# How do you find the roots, real and imaginary, of y=-x^2 -3-(x-2)^2  using the quadratic formula?

Mar 7, 2016

Equation has complex conjugate roots $1 + \frac{\sqrt{10}}{2} i$
and $1 - \frac{\sqrt{10}}{2} i$

#### Explanation:

To find the roots of −x^2−3−(x−2)^2=0, let us first simplify it.

−x^2−3−(x−2)^2=0 gives us

−x^2−3−(x^2−4x+4)=0 or

−x^2−3−x^2+4x-4=0 or

−2x^2+4x−7=0

Quadratic formula which gives solution of $a {x}^{2} + b x + c = 0$
is $x = \frac{- b \pm \sqrt{{b}^{2} - 4 a c}}{2 a}$.

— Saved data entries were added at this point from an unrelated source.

(* ===== verification/RadixInsert.v ===== *)
(** * Insertion into a radix tree

    [insert] in its three cases: the node of the key exists, a new leaf, and a
    node that is split. *)
From Stdlib Require Import ZArith Lia List Bool.
From stdpp Require Import base gmap list fin_maps.
From S2P Require Import Prelude Heap RadixTree RadixPath RadixHeap RadixMap.
Import ListNotations.
Local Open Scope Z_scope.
Local Open Scope err_scope.
#[local] Set Warnings "-clear-no-such-hyp".

(** The state with another heap. *)
Lemma put_nodes_twice h h' t : put_nodes h (put_nodes h' t) = put_nodes h t.
Proof. done. Qed.

Lemma modify_node g a t nd : nodes t !! a = Some nd ->
  modify g (Some a) t = Some (tt, put_nodes (<[a := g nd]> (nodes t)) t).
Proof. exact (modify_run (S := RadixTree) g a t nd). Qed.

Lemma fresh_node_run nd t : exists a, nodes t !! a = None /\
  new_node nd t = Some (Some a, put_nodes (<[a := nd]> (nodes t)) t).
Proof. exact (new_run (S := RadixTree) nd t). Qed.

Lemma get_field {A} (f : Node -> A) a t nd : nodes t !! a = Some nd -> field f (Some a) t = Some (f nd, t).
Proof. exact (field_run (S := RadixTree) f a t nd). Qed.

Lemma get_key a t nd k : nodes t !! a = Some nd -> m_pKey nd = Some k -> keyOf (Some a) t = Some (k, t).
Proof. intros Ha Hk. unfold keyOf. rewrite (ebind_run _ _ _ _ _ (get_field m_pKey a t nd Ha)). by rewrite Hk. Qed.

Lemma make_node_run key v p t : exists c, nodes t !! c = None /\
  make_node key v p t =
  Some (Some c, put_nodes (<[c := mkNode (Some key) v [] p (caseSensitive t)]> (nodes t)) t).
Proof.
  destruct (fresh_node_run (empty_node (caseSensitive t)) t) as (c & Hc & Hn). exists c. split; [done|].
  unfold make_node. rewrite (ebind_run _ _ t (caseSensitive t) t) by done. rewrite (ebind_run _ _ _ _ _ Hn).
  do 3 (erewrite ebind_run by (apply modify_node; apply lookup_insert_eq)).
  unfold eret. do 2 f_equal. cbn. by rewrite !insert_insert_eq.
Qed.

Lemma ensure_root_run t : Tree_ok t ->
  exists r t1, ensure_root t = Some (tt, t1) /\ m_pRoot t1 = Some r /\ caseSensitive t1 = caseSensitive t /\
    Inv (caseSensitive t) (nodes t1) r /\ m_nItems t1 = m_nItems t /\
    (m_pRoot t = Some r /\ t1 = t \/ m_pRoot t = None /\ forall k a, path (nodes t1) r k a -> k = []) /\
    forall key, cstr key -> value_at t1 key = value_at t key.
Proof.
  intros Hok. unfold Tree_ok in Hok. unfold ensure_root.
  destruct (m_pRoot t) as [r|] eqn:Hr.
  - exists r, t. rewrite (ebind_run _ _ t (Some r) t) by (unfold egets; by rewrite Hr).
    split_and!; try done. by left.
  - destruct (fresh_node_run (empty_node (caseSensitive t)) t) as (r & Hc & Hn).
    eexists r, _. split.
    { rewrite (ebind_run _ _ t (None : ptr) t) by (unfold egets; by rewrite Hr). cbn [nonnull negb ewhen].
      rewrite (ebind_run _ _ t (caseSensitive t) t) by done. rewrite (ebind_run _ _ _ _ _ Hn).
      erewrite ebind_run by done. apply modify_node, lookup_insert_eq. }
    cbn. rewrite insert_insert_eq, Hok.
    set (nd := with_key [] _).
    assert (Hl : forall a x, (<[r := nd]> (∅ : gmap loc Node)) !! a = Some x -> a = r /\ x = nd).
    { intros a x. rewrite lookup_insert_Some, lookup_empty. naive_solver. }
    assert (Hnil : forall c, c ∉ m_Children nd) by (intros c; apply not_elem_of_nil).
    assert (I : Inv (caseSensitive t) (<[r := nd]> ∅) r).
    { split.
      - exists nd. by rewrite lookup_insert_eq.
      - intros a x [-> ->]%Hl. split; [done|]. exists []. split; [done | constructor].
      - intros a x c [-> ->]%Hl Hin. by apply Hnil in Hin.
      - intros a x c d ndc ndd [-> ->]%Hl Hin. by apply Hnil in Hin.
      - intros a x [-> ->]%Hl. constructor.
      - intros a x [-> ->]%Hl. exists []. constructor. }
    assert (Hp : forall k a, path (<[r := nd]> (∅ : gmap loc Node)) r k a -> k = [] /\ a = r).
    { induction 1 as [|k p c ndp ndc _ _ [-> ->]%Hl Hin]; [done|]. by apply Hnil in Hin. }
    split_and!; try done; [right; split; [done|]; intros k a H; apply (Hp k a H)|].
    intros key Hs. transitivity 0; [|unfold value_at, lookup, ebind, egets; by rewrite Hr].
    match goal with |- value_at ?x key = _ => set (t1 := x) end.
    destruct key as [|c key].
    + rewrite (value_node t1 r [] r nd); try done; [|by apply lookup_insert_eq].
      destruct (caseSensitive t1); constructor.
    + apply (value_none t1 r); try done. intros a [Hk _]%Hp. by apply norm_nil in Hk.
Qed.

(** [stored t t' r key v]: in [t'] the key has the value [v] and all the others
    the one they have in [t]. *)
Definition stored (t t' : RadixTree) (r : loc) (key : list Z) (v : Z) : Prop :=
  m_pRoot t' = Some r /\ caseSensitive t' = caseSensitive t /\ Inv (caseSensitive t) (nodes t') r /\
  forall key', cstr key' -> value_at t' key' =
    if decide (norm (caseSensitive t) key' = norm (caseSensitive t) key) then v else value_at t key'.

Section Insert.
Context (w : Z) (t : RadixTree) (r : loc) (Hr : m_pRoot t = Some r) (I : Inv (caseSensitive t) (nodes t) r).
Abbreviation cs := (caseSensitive t).
Abbreviation h := (nodes t).

(** How the values change, from the nodes: the one of the key has the new
    value, the other old ones keep theirs, other new ones have the null value. *)
Lemma stored_intro t' key v n nd' :
  m_pRoot t' = Some r -> caseSensitive t' = cs -> Inv cs (nodes t') r ->
  path (nodes t') r (norm cs key) n -> nodes t' !! n = Some nd' -> value nd' = v ->
  (forall k a nd, path h r k a -> h !! a = Some nd -> k <> norm cs key ->
     (exists nd', path (nodes t') r k a /\ nodes t' !! a = Some nd' /\ value nd' = value nd) \/
     value nd = 0 /\ forall b, ~ path (nodes t') r k b) ->
  (forall k a nd', (forall b, ~ path h r k b) -> path (nodes t') r k a -> k <> norm cs key ->
     nodes t' !! a = Some nd' -> value nd' = 0) ->
  stored t t' r key v.
Proof.
  intros Hr' Hc I' Hp Hn Hv Hold Hnew. split_and!; try done. intros key' Hs. case_decide as E.
  - rewrite <- Hv. apply (value_node t' r key' n); rewrite ?Hc; try done. by rewrite E.
  - apply (value_same t t' r); try done; intros; eauto.
Qed.

Lemma insert_found key v n nd : h !! n = Some nd -> path h r (norm cs key) n ->
  exists t', modify (with_value v) (Some n) t = Some (tt, t') /\ stored t t' r key v /\ m_nItems t' = m_nItems t.
Proof.
  intros Hn Hp. rewrite (modify_node _ _ _ _ Hn). eexists. split; [done|]. split; [|done].
  set (h' := <[n := with_value v nd]> h).
  destruct (set_value_shape cs h r I h' n nd v Hn) as [I' P].
  - apply lookup_insert_eq.
  - intros a Ha. by apply lookup_insert_ne.
  - apply (stored_intro _ key v n (with_value v nd)); try done.
    + by apply P.
    + apply lookup_insert_eq.
    + intros k a x Hk Ha Hne. left. exists x. split; [by apply P|]. split; [|done]. cbn.
      unfold h'. rewrite lookup_insert_ne; [done|]. intros <-. apply Hne. by apply (path_unique _ _ _ I _ _ n).
    + intros k a x Hno Ha%P. by destruct (Hno a).
Qed.

Lemma insert_missing key s' v n : cstr s' -> Ends cs h r (norm cs key) n s' Missing ->
  (forall a, ~ path h r (norm cs key) a) ->
  exists t', (c <- make_node s' v (Some n) ;; addChild (Some n) c ;; add_items w 1) t = Some (tt, t') /\
    stored t t' r key v /\ m_nItems t' = wrap w (m_nItems t + 1).
Proof.
  intros Hs (_ & nd & pre & Hn & Hp & Eq & Hne & Hfc) Hno.
  destruct (make_node_run s' v (Some n) t) as (c & Hc & Hrun).
  set (ndc := mkNode (Some s') v [] (Some n) cs) in *.
  assert (Hnc : n <> c) by congruence.
  set (nd' := with_children (fun l => (l ++ [c])%list) nd).
  set (h' := <[n := nd']> (<[c := ndc]> h)).
  exists (put_items (wrap w (m_nItems t + 1)) (put_nodes h' t)). split.
  { rewrite (ebind_run _ _ _ _ _ Hrun). cbn [addChild]. erewrite ebind_run by
      (apply modify_node; cbn; rewrite lookup_insert_ne by done; exact Hn). done. }
  split; [|done]. destruct Hfc as (nd0 & Hn0 & Hfc). simplify_eq.
  assert (Hkey : nkey ndc = norm cs s') by done.
  destruct (add_leaf_shape cs h r I h' n nd nd' c ndc) as [I' P]; try done.
  - apply lookup_insert_eq.
  - unfold h'. rewrite lookup_insert_ne, lookup_insert_eq by done. done.
  - intros a H1 H2. unfold h'. by rewrite !lookup_insert_ne by done.
  - cbn. by rewrite Permutation_app_comm.
  - by exists s'.
  - rewrite Hkey. by rewrite norm_nil.
  - assert (Hh' : forall a, a <> c -> exists f, h' !! a = (fun x => with_children f x) <$> h !! a \/ h' !! a = h !! a).
    { intros a Hac. exists (fun l => (l ++ [c])%list). unfold h'. destruct (decide (n = a)) as [<-|].
      - left. by rewrite lookup_insert_eq, Hn.
      - right. by rewrite !lookup_insert_ne by done. }
    apply (stored_intro _ key v c ndc); try done.
    + apply P. right. split; [done|]. exists (pre ++ nkey nd)%list. split; [done|]. rewrite Hkey, Eq. by rewrite app_assoc.
    + cbn. unfold h'. rewrite lookup_insert_ne, lookup_insert_eq by done. done.
    + intros k a x Hk Ha Hne'. left. assert (Hac : a <> c) by congruence.
      destruct (Hh' a Hac) as [f [E|E]]; rewrite Ha in E; eexists; (split; [apply P; by left|]); by split.
    + intros k a x Hnok Ha Hne' Hx. cbn in Ha. apply P in Ha as [Ha|(-> & kn & Hkn & ->)]; [by destruct (Hnok a)|].
      destruct Hne'. rewrite Hkey, Eq, app_assoc. f_equal. by apply (path_unique _ _ _ I _ _ n).
Qed.

(** ** Splitting a node *)

Lemma common_spec b0 : forall c a b a' b',
  cstr a -> cstr b -> norm b0 a = (c ++ a')%list -> norm b0 b = (c ++ b')%list -> b' <> [] -> head a' <> head b' ->
  common b0 a b = Some (length c).
Proof.
  assert (H0 : forall y, 0 < y < 256 -> same_char b0 0 y = false /\ same_char b0 y 0 = false).
  { intros y Hy. pose proof (toLower_nonzero y Hy). unfold same_char.
    destruct b0; [|change (toLower 0) with 0]; split; lia. }
  induction c as [|z c IH]; intros a b a' b' Ha Hb Ea Eb Hne Hh; cbn in Ea, Eb.
  - destruct b as [|y b]; [subst b'; by destruct b0|]. inversion_clear Hb as [|? ? Hy _].
    destruct a as [|x a]; cbn; [by rewrite (proj1 (H0 y Hy))|].
    rewrite same_char_norm, bool_decide_false; [done|]. intros E. apply Hh. subst a' b'.
    rewrite (norm_cons b0 x), (norm_cons b0 y), E. by destruct b0.
  - destruct a as [|x a]; [by destruct b0|]. destruct b as [|y b]; [by destruct b0|]. cbn [common].
    inversion_clear Ha. inversion_clear Hb. rewrite (norm_cons b0 x) in Ea. rewrite (norm_cons b0 y) in Eb.
    assert (E : norm b0 [x] = [z] /\ norm b0 [y] = [z] /\ norm b0 a = (c ++ a')%list /\ norm b0 b = (c ++ b')%list)
      by (destruct b0; cbn in *; injection Ea as ? ?; injection Eb as ? ?; split_and!; congruence).
    destruct E as (E1 & E2 & E3 & E4).
    rewrite same_char_norm, E1, E2, bool_decide_true by done. by rewrite (IH a b a' b').
Qed.

(** The last steps of the split: the new node goes between. *)
Lemma split_tail t1 n m p N M : nodes t1 !! n = Some N -> nodes t1 !! m = Some M -> n <> m -> m_pParent N = Some p ->
  (parent' <- field m_pParent (Some n) ;; modify (with_parent parent') (Some m) ;;
   addChild (Some m) (Some n) ;; modify (with_parent (Some m)) (Some n) ;; add_items w 1) t1 =
  Some (tt, put_items (wrap w (m_nItems t1 + 1)) (put_nodes
    (<[n := with_parent (Some m) N]> (<[m := with_children (fun l => (l ++ [n])%list) (with_parent (Some p) M)]> (nodes t1))) t1)).
Proof.
  intros Hn Hm Hne Hp. rewrite (ebind_run _ _ _ _ _ (get_field m_pParent n t1 N Hn)), Hp.
  rewrite (ebind_run _ _ _ _ _ (modify_node _ _ _ _ Hm)). cbn [addChild].
  erewrite ebind_run by (apply modify_node, lookup_insert_eq).
  erewrite ebind_run by (apply modify_node; cbn; rewrite !lookup_insert_ne by done; exact Hn).
  unfold add_items, ebind, egets, emodify. cbn. by rewrite insert_insert_eq.
Qed.

(** The heap after a split: [m] between [p] and [n]. *)
Definition split_low (m : loc) (i : nat) (k : list Z) (nd : Node) : Node := with_parent (Some m) (with_key (drop i k) nd).
Definition split_mid (p n : loc) (i : nat) (s' : list Z) (u : Z) : Node := mkNode (Some (take i s')) u [n] (Some p) cs.
Definition split_top (n m : loc) (ndp : Node) : Node := with_children (replace_in n m) ndp.
Definition split_heap (p n m : loc) (ndp nd : Node) (i : nat) (k s' : list Z) (u : Z) : gmap loc Node :=
  <[n := split_low m i k nd]> (<[m := split_mid p n i s' u]> (<[p := split_top n m ndp]> h)).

In the equation -2x^2+4x–7=0, $a = - 2$, $b = 4$ and $c = - 7$ and hence solution is

$x = \frac{- 4 \pm \sqrt{{4}^{2} - 4 \times \left(- 2\right) \times \left(- 7\right)}}{2 \times \left(- 2\right)}$

or $x = \frac{- 4 \pm \sqrt{16 - 56}}{- 4} = \frac{4}{4} \pm \frac{\sqrt{- 40}}{4}$

i.e. $x = 4 \pm 2 i \frac{\sqrt{10}}{4}$ or $x = 1 \pm \frac{\sqrt{10}}{2} i$

Hence equation has complex conjugate roots $1 + \frac{\sqrt{10}}{2} i$
and $1 - \frac{\sqrt{10}}{2} i$